Microscopic predator devours prey in award-winning video
Watch a compilation of the top videos in Nikon's Small World in Motion competition, which also includes the roiling guts of a termite and a wasp larva breaking out of its host.
When it comes to dazzling film sequences -- especially in sci-fi and fantasy movies -- bigger tends to be better. Epic battles between thunderous armies, massive spacecraft and city-destroying fights between superheroes and supervillains all bring big box office success. But you don't need millions of dollars of special effects to record something astonishing -- just a microscope. Case in point: Nikon's Small World In Motion Photomicrography Competition.
The winners of the competition -- which has been running annually since 2011 and focuses on images taken through a microscope -- were announced Wednesday, and there are some doozies among the top awards. You can see a compilation video embedded below.
First place went to Wim van Egmond of the Micropolitan Museum in the Netherlands, who captured a ciliate predator known as trachelius devouring its prey, another ciliate called campanella. Ciliates are single-celled organisms also known as protozoa that use the movement of cilia, hairlike projections, to move around.
Van Egmond, who has previously won first place in Nikon's Small World still photography competition, made this video from some water he scooped from a friend's backyard pond in an effort to get her to take more of an interest in microscopy.
"Wildlife is so close to us, yet most of us never look close enough to see it," van Egmond said in a statement. "A pool in your garden is actually a miniature underwater jungle teeming with life. If you want to see the world, your backyard is a great place to start."
Danielle Parsons from the US took second place. Parsons is the host of a YouTube channel called Wonder Science TV. Her video shows the gut of a termite, where microbes help the insect break down wood it had ingested.

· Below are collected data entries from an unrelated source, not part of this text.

(** Eviction removes exactly what does not stay. *)
Lemma loaded_secaddr j v s : loaded_sections (secaddr_set j v s) = loaded_sections s.
Proof. unfold secaddr_set. by destruct (negb _). Qed.
Lemma fragments_secaddr j v s : fragments (secaddr_set j v s) = fragments s.
Proof. unfold secaddr_set. by destruct (negb _). Qed.
Lemma evict_loop_loaded ptr skip l : forall kept s,
  loaded_sections (evict_loop code_sections ptr skip kept l s) = kept ++ filter (fun x => stays ptr skip x = true) l.
Proof.
  induction l as [|x l IH]; intros kept s; simpl; [by rewrite app_nil_r|].
  rewrite filter_cons. destruct (stays ptr skip x) eqn:E; simpl; rewrite IH; [by rewrite <- app_assoc|done].
Qed.
Lemma evict_loop_fragments ptr skip l : forall kept s, fragments (evict_loop code_sections ptr skip kept l s) = fragments s.
Proof.
  induction l as [|x l IH]; intros kept s; simpl; [done|]. destruct (stays _ _ _); rewrite IH; [done|].
  by rewrite fragments_secaddr.
Qed.
Lemma length_secaddr j v s : length (section_addresses (secaddr_set j v s)) = length (section_addresses s).
Proof. unfold secaddr_set. destruct (negb _); [done|]. apply length_insert. Qed.
Lemma evict_loop_length ptr skip l : forall kept s,
  length (section_addresses (evict_loop code_sections ptr skip kept l s)) = length (section_addresses s).
Proof.
  induction l as [|x l IH]; intros kept s; simpl; [done|]. destruct (stays _ _ _); rewrite IH; [done|].
  by rewrite length_secaddr.
Qed.
Lemma evicted_elsewhere ptr s l : l ∈ loaded_sections (evict_prior_at_base code_sections ptr None s) -> loaded_ram_addr l <> ptr.
Proof.
  unfold evict_prior_at_base. rewrite evict_loop_loaded. simpl. intros [H _]%list_elem_of_filter. unfold stays in H.
  rewrite orb_false_r, negb_true_iff, Z.eqb_neq in H. done.
Qed.
Lemma evicted_but ptr i s l : l ∈ loaded_sections (evict_prior_at_base code_sections ptr (Some i) s) ->
  loaded_ram_addr l = ptr -> section_table_index l = i.
Proof.
  unfold evict_prior_at_base. rewrite evict_loop_loaded. simpl. intros [H _]%list_elem_of_filter E. unfold stays in H.
  rewrite (proj2 (Z.eqb_eq _ _) E) in H. simpl in H. by apply is_section_eq.
Qed.
Lemma move_first_spec ptr i l x : x ∈ move_first i ptr l -> x = MkLoaded ptr i \/ x ∈ l.
Proof.
  induction l as [|y l IH]; simpl; [set_solver|]. destruct (is_section i y); [set_solver|].
  rewrite !elem_of_cons. naive_solver.
Qed.
Lemma move_first_in ptr i l : MkLoaded ptr i ∈ move_first i ptr l.
Proof. induction l as [|y l IH]; simpl; [set_solver|]. destruct (is_section i y); set_solver. Qed.

(** * Registration *)

Lemma bind_same rdram id ptr i s : exists t,
  loaded_sections t = move_first i ptr (loaded_sections (evict_prior_at_base code_sections ptr (Some i) s)) /\
  (exists u : state, section_addresses t = section_addresses (secaddr_set (index (sec i)) ptr u) /\
    length (section_addresses u) = length (section_addresses s)) /\
  runtime_fragment_id_to_section (fragments t) = <[id := i]> (runtime_fragment_id_to_section (fragments s)) /\
  same_sections (bind_fragment code_sections frag_unreg rdram id ptr i s) t.
Proof.
  unfold bind_fragment. cbv zeta. set (e := evict_prior_at_base code_sections ptr (Some i) s).
  pose proof (supersede_same id ptr e) as (Hl & Ha & Hf). set (u := supersede frag_unreg id ptr e) in *.
  set (v := set_map _ u). eexists. split; [|split; [|split; [|etransitivity; [apply retry_loop_same|apply scan_same]]]].
  - rewrite loaded_record. unfold set_section_of_id, register_synthetic. simpl. f_equal.
    transitivity (loaded_sections (secaddr_set (index (sec i)) ptr v)); [|by rewrite loaded_secaddr].
    by destruct (is_synthetic_addr _).
  - exists v. split.
    + rewrite addresses_record. unfold set_section_of_id, register_synthetic. simpl. by destruct (is_synthetic_addr _).
    + transitivity (length (section_addresses u)); [done|]. rewrite Ha. apply evict_loop_length.
  - unfold record_load_order, set_section_of_id, register_synthetic. simpl.
    assert (E : fragments (secaddr_set (index (sec i)) ptr v) = fragments s).
    { rewrite fragments_secaddr. transitivity (fragments u); [done|]. rewrite Hf. apply evict_loop_fragments. }
    destruct (is_synthetic_addr _); simpl; by rewrite E.
Qed.
Lemma secaddr_lookup j v s : aligned v = true -> (j < length (section_addresses s))%nat ->
  section_addresses (secaddr_set j v s) !! j = Some v.
Proof.
  intros Hv [w Hw]%lookup_lt_is_Some. rewrite (secaddr_same j v s w Hw). by rewrite Hv.
Qed.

In third place is a video from Gonzalo Avila, a PhD candidate from The University of Auckland, which shows a parasitic wasp larva breaking out of its caterpillar host and spinning itself a cocoon. The video is pretty creepy to watch, but it might help to know that the caterpillar -- which would become a Gum-Leaf Skeletoniser moth -- is itself a pest damaging trees in Australia and New Zealand, and the wasp helps keep their population under control. The caterpillars also have poisonous stinging spines. The actual process by which the wasp busts free and spins its cocoon can take a few hours, but Avila's video is sped up 64 times to show the whole process in just a few minutes.
In addition to the top three prizes, 15 other entrants also received honorable mentions -- and don't worry, they don't all have to do with death, guts and and parasitism. There's a video of what happens after a starfish egg is fertilized; the development of a mouse-whisker follicle; the cardiovascular system of a four-day-old zebrafish; and even some psychedelic soap film on water.
For links to all the videos in their entirety, check out the Small World in Motion site.
"Beyond still images, video has become a powerful tool for artists and scientists to show the life and movement they see under the microscope every day," Nikon's Eric Flem said in a statement. "This competition serves as a platform to share those discoveries with the world, and hopefully inspire others to pick up a microscope and take a closer look."
If you're so inspired, Nikon will be accepting entries for the 2016 competition until April 30.